- _WHAT THE TASK REQUIRES_: First find the line with "[select] was not called again. *)" in the entries below, then set down exactly every line through the line with "fo_includeMetadata (fetchOptions c) = None", that line included.

Stored items
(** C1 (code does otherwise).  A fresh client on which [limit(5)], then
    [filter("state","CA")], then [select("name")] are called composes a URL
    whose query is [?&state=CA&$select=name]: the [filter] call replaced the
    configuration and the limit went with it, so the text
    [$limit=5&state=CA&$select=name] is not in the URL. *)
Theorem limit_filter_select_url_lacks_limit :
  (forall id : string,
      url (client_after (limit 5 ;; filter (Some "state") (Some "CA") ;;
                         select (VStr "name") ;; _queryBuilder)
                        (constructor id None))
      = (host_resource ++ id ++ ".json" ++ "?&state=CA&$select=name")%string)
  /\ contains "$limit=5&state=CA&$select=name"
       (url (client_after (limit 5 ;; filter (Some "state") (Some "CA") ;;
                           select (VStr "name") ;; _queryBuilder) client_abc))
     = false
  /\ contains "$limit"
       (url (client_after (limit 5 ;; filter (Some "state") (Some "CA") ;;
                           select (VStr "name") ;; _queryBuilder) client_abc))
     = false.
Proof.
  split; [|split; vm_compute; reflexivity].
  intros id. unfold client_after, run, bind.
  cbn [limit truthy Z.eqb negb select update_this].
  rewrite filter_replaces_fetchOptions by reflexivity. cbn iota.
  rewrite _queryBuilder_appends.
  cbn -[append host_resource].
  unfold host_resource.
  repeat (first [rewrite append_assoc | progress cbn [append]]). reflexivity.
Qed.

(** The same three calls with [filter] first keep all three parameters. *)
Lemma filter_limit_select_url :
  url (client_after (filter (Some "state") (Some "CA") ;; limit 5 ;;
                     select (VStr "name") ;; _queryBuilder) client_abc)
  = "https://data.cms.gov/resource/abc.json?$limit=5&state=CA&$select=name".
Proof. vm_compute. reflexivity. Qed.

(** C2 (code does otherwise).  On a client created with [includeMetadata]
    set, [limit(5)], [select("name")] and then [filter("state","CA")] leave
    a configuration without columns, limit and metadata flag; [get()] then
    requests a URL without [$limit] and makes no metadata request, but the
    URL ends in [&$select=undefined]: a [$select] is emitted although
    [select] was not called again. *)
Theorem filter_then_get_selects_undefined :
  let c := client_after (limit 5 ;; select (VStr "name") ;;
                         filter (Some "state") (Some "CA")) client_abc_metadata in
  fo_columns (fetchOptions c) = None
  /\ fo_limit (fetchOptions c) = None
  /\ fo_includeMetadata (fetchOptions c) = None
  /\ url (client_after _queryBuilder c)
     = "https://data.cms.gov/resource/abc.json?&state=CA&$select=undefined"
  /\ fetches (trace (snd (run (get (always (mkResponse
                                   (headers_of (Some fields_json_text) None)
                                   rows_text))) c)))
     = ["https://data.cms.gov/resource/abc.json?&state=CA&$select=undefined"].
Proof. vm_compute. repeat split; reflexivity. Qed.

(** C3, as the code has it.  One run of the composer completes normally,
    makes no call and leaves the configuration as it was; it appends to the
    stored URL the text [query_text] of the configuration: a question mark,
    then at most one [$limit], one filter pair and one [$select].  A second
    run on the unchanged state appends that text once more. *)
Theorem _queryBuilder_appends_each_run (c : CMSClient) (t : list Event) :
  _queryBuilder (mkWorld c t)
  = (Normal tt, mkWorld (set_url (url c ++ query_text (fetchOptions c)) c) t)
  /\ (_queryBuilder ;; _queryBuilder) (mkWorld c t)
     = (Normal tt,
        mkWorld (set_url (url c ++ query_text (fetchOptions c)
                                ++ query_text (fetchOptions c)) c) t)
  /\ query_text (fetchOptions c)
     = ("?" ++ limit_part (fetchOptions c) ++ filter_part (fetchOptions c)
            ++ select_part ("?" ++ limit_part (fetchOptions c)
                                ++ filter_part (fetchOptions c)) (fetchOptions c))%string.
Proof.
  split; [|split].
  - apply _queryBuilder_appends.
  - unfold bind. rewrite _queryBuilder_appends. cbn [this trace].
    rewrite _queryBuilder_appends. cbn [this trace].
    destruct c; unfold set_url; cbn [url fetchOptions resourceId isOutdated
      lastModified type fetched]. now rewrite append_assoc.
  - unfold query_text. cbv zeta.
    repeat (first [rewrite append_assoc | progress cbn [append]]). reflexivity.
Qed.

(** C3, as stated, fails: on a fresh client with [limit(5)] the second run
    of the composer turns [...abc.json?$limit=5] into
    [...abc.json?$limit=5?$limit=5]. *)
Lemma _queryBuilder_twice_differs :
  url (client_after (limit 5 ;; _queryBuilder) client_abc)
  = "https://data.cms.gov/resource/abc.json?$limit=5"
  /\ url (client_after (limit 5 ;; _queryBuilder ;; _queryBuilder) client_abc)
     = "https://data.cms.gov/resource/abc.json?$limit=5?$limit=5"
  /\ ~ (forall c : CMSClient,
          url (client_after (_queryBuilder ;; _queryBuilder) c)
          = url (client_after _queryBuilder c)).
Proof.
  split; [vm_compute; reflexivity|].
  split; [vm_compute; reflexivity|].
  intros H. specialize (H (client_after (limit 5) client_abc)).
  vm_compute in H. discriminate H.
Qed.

---

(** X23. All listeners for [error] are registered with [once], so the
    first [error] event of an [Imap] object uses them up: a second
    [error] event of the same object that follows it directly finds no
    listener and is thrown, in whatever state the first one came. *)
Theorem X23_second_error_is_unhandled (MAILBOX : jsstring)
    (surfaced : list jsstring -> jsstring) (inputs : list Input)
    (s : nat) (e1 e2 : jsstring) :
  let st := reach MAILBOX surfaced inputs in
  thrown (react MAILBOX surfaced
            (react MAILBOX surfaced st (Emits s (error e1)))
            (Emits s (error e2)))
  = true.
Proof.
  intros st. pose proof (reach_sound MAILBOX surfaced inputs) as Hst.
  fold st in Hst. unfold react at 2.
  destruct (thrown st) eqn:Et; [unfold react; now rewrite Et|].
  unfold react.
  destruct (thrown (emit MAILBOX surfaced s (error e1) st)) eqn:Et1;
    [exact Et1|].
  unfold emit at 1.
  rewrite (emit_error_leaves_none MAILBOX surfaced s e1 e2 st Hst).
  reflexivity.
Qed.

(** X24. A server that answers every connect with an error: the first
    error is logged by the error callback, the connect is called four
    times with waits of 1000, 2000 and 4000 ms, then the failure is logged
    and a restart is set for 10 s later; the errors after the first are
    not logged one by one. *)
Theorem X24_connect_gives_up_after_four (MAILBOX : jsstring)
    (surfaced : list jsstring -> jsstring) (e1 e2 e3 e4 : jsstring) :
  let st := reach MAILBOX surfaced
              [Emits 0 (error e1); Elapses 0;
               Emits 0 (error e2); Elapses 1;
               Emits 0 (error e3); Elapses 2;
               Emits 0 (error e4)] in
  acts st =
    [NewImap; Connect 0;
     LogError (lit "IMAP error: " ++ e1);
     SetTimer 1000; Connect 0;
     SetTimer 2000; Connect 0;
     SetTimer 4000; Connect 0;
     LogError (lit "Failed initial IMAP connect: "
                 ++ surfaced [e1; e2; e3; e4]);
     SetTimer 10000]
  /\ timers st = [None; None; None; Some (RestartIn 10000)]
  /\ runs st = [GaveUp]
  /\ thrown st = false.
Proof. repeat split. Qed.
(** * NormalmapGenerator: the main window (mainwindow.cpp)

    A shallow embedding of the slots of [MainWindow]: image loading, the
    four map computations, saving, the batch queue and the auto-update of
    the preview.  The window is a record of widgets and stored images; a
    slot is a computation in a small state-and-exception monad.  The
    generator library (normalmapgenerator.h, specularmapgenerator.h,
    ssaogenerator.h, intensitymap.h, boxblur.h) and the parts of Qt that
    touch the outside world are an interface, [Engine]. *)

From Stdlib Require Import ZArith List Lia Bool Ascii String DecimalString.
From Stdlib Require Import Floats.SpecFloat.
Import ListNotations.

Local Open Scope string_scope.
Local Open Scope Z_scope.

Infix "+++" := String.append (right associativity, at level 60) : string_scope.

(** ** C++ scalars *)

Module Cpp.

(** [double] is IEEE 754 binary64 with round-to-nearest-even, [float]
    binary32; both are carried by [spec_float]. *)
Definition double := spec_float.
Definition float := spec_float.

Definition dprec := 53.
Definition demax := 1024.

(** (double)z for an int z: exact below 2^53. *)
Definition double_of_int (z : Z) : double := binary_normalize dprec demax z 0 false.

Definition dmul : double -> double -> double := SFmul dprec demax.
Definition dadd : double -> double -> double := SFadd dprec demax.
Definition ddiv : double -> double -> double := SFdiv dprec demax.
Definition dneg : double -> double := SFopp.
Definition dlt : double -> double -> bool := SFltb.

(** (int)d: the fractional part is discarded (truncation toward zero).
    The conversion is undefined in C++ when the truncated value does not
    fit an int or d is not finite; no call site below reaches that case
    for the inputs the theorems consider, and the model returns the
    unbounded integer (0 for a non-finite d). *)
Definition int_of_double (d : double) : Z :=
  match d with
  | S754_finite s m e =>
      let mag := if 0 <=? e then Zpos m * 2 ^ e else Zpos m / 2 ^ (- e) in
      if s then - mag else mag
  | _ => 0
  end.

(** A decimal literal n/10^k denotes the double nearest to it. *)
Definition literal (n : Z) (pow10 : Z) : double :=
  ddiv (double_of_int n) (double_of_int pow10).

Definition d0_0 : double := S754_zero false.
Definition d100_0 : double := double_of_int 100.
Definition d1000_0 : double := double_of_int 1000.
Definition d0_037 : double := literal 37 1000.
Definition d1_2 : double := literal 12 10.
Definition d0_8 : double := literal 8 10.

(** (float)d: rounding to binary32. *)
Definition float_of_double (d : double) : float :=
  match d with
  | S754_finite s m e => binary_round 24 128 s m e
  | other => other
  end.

- _RESULT BELOW_:
    [select] was not called again. *)
Theorem filter_then_get_selects_undefined :
  let c := client_after (limit 5 ;; select (VStr "name") ;;
                         filter (Some "state") (Some "CA")) client_abc_metadata in
  fo_columns (fetchOptions c) = None
  /\ fo_limit (fetchOptions c) = None
  /\ fo_includeMetadata (fetchOptions c) = None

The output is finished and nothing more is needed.